East Haven is a town in Essex County, Vermont, United States. The population was 270 at the 2020 census. It is part of the Berlin, NH–VT Micropolitan Statistical Area. The town also contains the village of Hartwellville.

Geography
According to the United States Census Bureau, the town has a total area of 37.4 square miles (96.9 km2), all land.

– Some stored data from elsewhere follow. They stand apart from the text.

(** * claim-migrator: moving a Crossplane claim between namespaces

    A shallow embedding of the [migrate] and [resource] packages.  Remote
    calls of the dynamic client are the nodes of a small program tree, so
    that a statement can range over every answer the API server may give;
    documents are JSON trees, as [unstructured.Unstructured] holds them. *)

From stdpp Require Import gmap strings list fin_maps pretty.
From Stdlib Require Import Ascii.

#[local] Set Warnings "-register-all".
#[local] Open Scope string_scope.
#[local] Open Scope list_scope.

(** ** Go strings *)

Module strings.

(** [strings.Split(s, sep)] for a one-byte separator: the pieces between
    the occurrences of [sep], one more than there are occurrences. *)
Fixpoint Split (s : string) (sep : ascii) : list string :=
  match s with
  | EmptyString => [""]
  | String c s' =>
      if decide (c = sep) then "" :: Split s' sep
      else match Split s' sep with
           | [] => [String c ""]
           | p :: ps => String c p :: ps
           end
  end.

(** [strings.Cut(s, sep)]: the text before and after the first [sep]. *)
Fixpoint Cut (s : string) (sep : ascii) : option (string * string) :=
  match s with
  | EmptyString => None
  | String c s' =>
      if decide (c = sep) then Some ("", s')
      else match Cut s' sep with
           | Some (a, b) => Some (String c a, b)
           | None => None
           end
  end.

Definition lower (c : ascii) : ascii :=
  let n := nat_of_ascii c in
  if decide (65 <= n <= 90)%nat then ascii_of_nat (n + 32) else c.

(** [strings.ToLower] on the ASCII letters, which is all a Kubernetes
    kind holds. *)
Fixpoint ToLower (s : string) : string :=
  match s with
  | EmptyString => EmptyString
  | String c s' => String (lower c) (ToLower s')
  end.

End strings.

(** [strconv.Quote], which is what the verb [%q] of [fmt] prints for a
    string: the text between double quotes, with a backslash before a
    double quote and before a backslash, the named escapes for the
    control characters that have one, and [\xNN] for the others and for
    DEL.  A byte above 127 is written as it is: it is taken to belong to
    a printable character. *)
Module strconv.

Definition doubleQuote : ascii := ascii_of_nat 34.
Definition backslash : ascii := ascii_of_nat 92.

Definition hexDigit (n : nat) : ascii :=
  if decide (n < 10)%nat then ascii_of_nat (48 + n) else ascii_of_nat (87 + n).

Definition escape (c : ascii) : string :=
  let n := nat_of_ascii c in
  if decide (n = 34 ∨ n = 92) then String backslash (String c "")
  else if decide (n = 7) then String backslash "a"
  else if decide (n = 8) then String backslash "b"
  else if decide (n = 12) then String backslash "f"
  else if decide (n = 10) then String backslash "n"
  else if decide (n = 13) then String backslash "r"
  else if decide (n = 9) then String backslash "t"
  else if decide (n = 11) then String backslash "v"
  else if decide (n < 32 ∨ n = 127)%nat
  then String backslash
         (String "x" (String (hexDigit (n / 16)) (String (hexDigit (n mod 16)) "")))
  else String c "".

Fixpoint escaped (s : string) : string :=
  match s with
  | EmptyString => EmptyString
  | String c s' => escape c +:+ escaped s'
  end.

Definition Quote (s : string) : string :=
  String doubleQuote (escaped s +:+ String doubleQuote "").

End strconv.

(** ** Go errors *)

Inductive StatusReason :=
| StatusReasonNotFound
| StatusReasonConflict
| StatusReasonAlreadyExists
| StatusReasonUnknown.

(** An error value.  [errorString] is what [errors.New], [errors.Errorf]
    and [fmt.Errorf] build, [withMessage] what [errors.Wrap] builds around a
    cause, [StatusError] an answer of the API server, [NoMatchError] the
    REST mapper's "no kind / no resource matches".  Go's [nil] error is
    [None] of [option error]. *)
Inductive error :=
| errorString (msg : string)
| withMessage (cause : error) (msg : string)
| StatusError (reason : StatusReason) (msg : string)
| NoMatchError (msg : string).

Inductive result (A : Type) :=
| Ok (a : A)
| Err (e : error).
Arguments Ok {A} a.
Arguments Err {A} e.

Module errors.

Definition New (msg : string) : error := errorString msg.

(** [errors.Wrap]: "Returns nil if the supplied error is nil." *)
Definition Wrap (err : option error) (message : string) : option error :=
  match err with
  | None => None
  | Some e => Some (withMessage e message)
  end.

Kingdom Trails Association 
In the Summer of 2018 an expansion network of mountain bike trails were built by KTA on the property owned by Walter and Winny Norman.  The network of trails called Moose Haven have a trail-head located adjacent to East Haven's municipal buildings. The trails consist of a primary fire road (Haul Road) that serves as the climbing trail (approx. 700 feet of vertical) with several flowy, gravity fed trails that extend off of it.  Stormin Norman and Black Bear are the longest and most commonly ridden trails of Moose Haven; they feature large berms, natural features and several jumps, gaps, and rollers.   The terrain is focused for primarily advanced riders, but can be enjoyed by intermediate riders.

Demographics

As of the census of 2000, there were 301 people, 119 households, and 91 families residing in the town.  The population density was 8.0 people per square mile (3.1/km2).  There were 173 housing units at an average density of 4.6 per square mile (1.8/km2).  The racial makeup of the town was 97.01% White, 1.33% African American, 1.00% Asian, 0.33% from other races, and 0.33% from two or more races. Hispanic or Latino of any race were 0.66% of the population.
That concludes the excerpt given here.